Lemma internal_top_message (row : top_message_row) :
  internal (DataService.top_message row).
Proof.
  destruct row as [[[[[[[[message_id message_text] channel_name] view_count]
    forward_count] has_image_flag] message_length] engagement_score]
    message_date].
  unfold DataService.top_message.
  apply internal_bind; [destruct message_text; exact I | intros text].
  repeat (apply internal_bind; [apply internal_required | intros ?]).
  exact I.
Qed.

End internal_facts.

(** X12.  No read method of the service raises an [HTTPException]:
    whatever fails inside it (the database, a NULL in a required column, a
    division, a negative limit) reaches the route as another exception,
    and the cache never fails it at all. *)
Theorem service_raises_no_http_exception (self : DataService.t)
    (r : Redis.t) :
  internal (DataService.get_all_channels self r).1
  /\ (forall channel_name,
        internal (DataService.get_channel_by_name self channel_name r).1)
  /\ (forall channel_name days,
        internal
          (DataService.get_channel_activity self channel_name days r).1)
  /\ (forall query channel_name start_date end_date has_images min_views
        limit,
        internal
          (DataService.search_messages self query channel_name start_date
             end_date has_images min_views limit r).1)
  /\ (forall limit days,
        internal (DataService.get_top_products self limit days r).1)
  /\ internal (DataService.get_visual_content_stats self r).1
  /\ (forall days,
        internal (DataService.get_engagement_metrics self days r).1).
Proof.
  split.
  { unfold DataService.get_all_channels. apply internal_cache_aside.
    intros r'. apply internal_store. unfold DataService.all_channels.
    apply internal_bind; [apply internal_execute | intros channels].
    apply internal_bind;
      [apply internal_mapM, internal_channel_response | intros ?; exact I]. }
  split; [intros; apply internal_get_channel_by_name |].
  split; [intros; apply internal_get_channel_activity |].
  split.
  { intros. unfold DataService.search_messages. apply internal_cache_aside.
    intros r'. apply internal_store. unfold DataService.search.
    apply internal_bind; [apply internal_execute | intros rows].
    apply internal_bind; [apply internal_sql_limit | intros rows'].
    apply internal_bind; [| intros ?; exact I].
    apply internal_mapM. intros row. unfold DataService.message_response.
    apply internal_bind; [apply internal_execute | intros channel].
    do 3 (apply internal_bind; [apply internal_required | intros ?]).
    apply internal_bind.
    - destruct (head channel); [apply internal_required | exact I].
    - intros ?.
      repeat (apply internal_bind; [apply internal_required | intros ?]).
      exact I. }
  split.
  { intros. unfold DataService.get_top_products. apply internal_cache_aside.
    intros r'. apply internal_store. unfold DataService.top_products.
    apply internal_bind; [apply internal_execute | intros result].
    apply internal_bind; [apply internal_scan_rows | intros st].
    apply internal_bind;
      [apply internal_mapM, internal_top_product | intros ?; exact I]. }
  split.
  { unfold DataService.get_visual_content_stats. apply internal_cache_aside.
    intros r'. apply internal_store. unfold DataService.visual_content_stats.
    do 4 (apply internal_bind; [apply internal_execute | intros ?]).
    do 2 (apply internal_bind; [apply internal_count_dict | intros ?]).
    exact I. }
  intros days. unfold DataService.get_engagement_metrics.
  apply internal_cache_aside. intros r'. apply internal_store.
  unfold DataService.engagement_metrics.
  do 2 (apply internal_bind; [apply internal_execute | intros ?]).
  apply internal_bind;
    [apply internal_mapM, internal_top_message | intros ?].
  apply internal_bind; [destruct (head _); exact I | intros totals].
  destruct totals as [[[[total_messages total_views] total_forwards]
    avg_views] avg_forwards]. exact I.
Qed.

++++++

» **BRIEF**: Output the lines above verbatim and in full.

» **SOLVED PROBLEM**:
Lemma internal_top_message (row : top_message_row) :
  internal (DataService.top_message row).
Proof.
  destruct row as [[[[[[[[message_id message_text] channel_name] view_count]
    forward_count] has_image_flag] message_length] engagement_score]
    message_date].
  unfold DataService.top_message.
  apply internal_bind; [destruct message_text; exact I | intros text].
  repeat (apply internal_bind; [apply internal_required | intros ?]).
  exact I.
Qed.

End internal_facts.

(** X12.  No read method of the service raises an [HTTPException]:
    whatever fails inside it (the database, a NULL in a required column, a
    division, a negative limit) reaches the route as another exception,
    and the cache never fails it at all. *)
Theorem service_raises_no_http_exception (self : DataService.t)
    (r : Redis.t) :
  internal (DataService.get_all_channels self r).1
  /\ (forall channel_name,
        internal (DataService.get_channel_by_name self channel_name r).1)
  /\ (forall channel_name days,
        internal
          (DataService.get_channel_activity self channel_name days r).1)
  /\ (forall query channel_name start_date end_date has_images min_views
        limit,
        internal
          (DataService.search_messages self query channel_name start_date
             end_date has_images min_views limit r).1)
  /\ (forall limit days,
        internal (DataService.get_top_products self limit days r).1)
  /\ internal (DataService.get_visual_content_stats self r).1
  /\ (forall days,
        internal (DataService.get_engagement_metrics self days r).1).
Proof.
  split.
  { unfold DataService.get_all_channels. apply internal_cache_aside.
    intros r'. apply internal_store. unfold DataService.all_channels.
    apply internal_bind; [apply internal_execute | intros channels].
    apply internal_bind;
      [apply internal_mapM, internal_channel_response | intros ?; exact I]. }
  split; [intros; apply internal_get_channel_by_name |].
  split; [intros; apply internal_get_channel_activity |].
  split.
  { intros. unfold DataService.search_messages. apply internal_cache_aside.
    intros r'. apply internal_store. unfold DataService.search.
    apply internal_bind; [apply internal_execute | intros rows].
    apply internal_bind; [apply internal_sql_limit | intros rows'].
    apply internal_bind; [| intros ?; exact I].
    apply internal_mapM. intros row. unfold DataService.message_response.
    apply internal_bind; [apply internal_execute | intros channel].
    do 3 (apply internal_bind; [apply internal_required | intros ?]).
    apply internal_bind.
    - destruct (head channel); [apply internal_required | exact I].
    - intros ?.
      repeat (apply internal_bind; [apply internal_required | intros ?]).
      exact I. }
  split.
  { intros. unfold DataService.get_top_products. apply internal_cache_aside.
    intros r'. apply internal_store. unfold DataService.top_products.
    apply internal_bind; [apply internal_execute | intros result].
    apply internal_bind; [apply internal_scan_rows | intros st].
    apply internal_bind;
      [apply internal_mapM, internal_top_product | intros ?; exact I]. }
  split.
  { unfold DataService.get_visual_content_stats. apply internal_cache_aside.
    intros r'. apply internal_store. unfold DataService.visual_content_stats.
    do 4 (apply internal_bind; [apply internal_execute | intros ?]).
    do 2 (apply internal_bind; [apply internal_count_dict | intros ?]).
    exact I. }
  intros days. unfold DataService.get_engagement_metrics.
  apply internal_cache_aside. intros r'. apply internal_store.
  unfold DataService.engagement_metrics.
  do 2 (apply internal_bind; [apply internal_execute | intros ?]).
  apply internal_bind;
    [apply internal_mapM, internal_top_message | intros ?].
  apply internal_bind; [destruct (head _); exact I | intros totals].
  destruct totals as [[[[total_messages total_views] total_forwards]
    avg_views] avg_forwards]. exact I.
Qed.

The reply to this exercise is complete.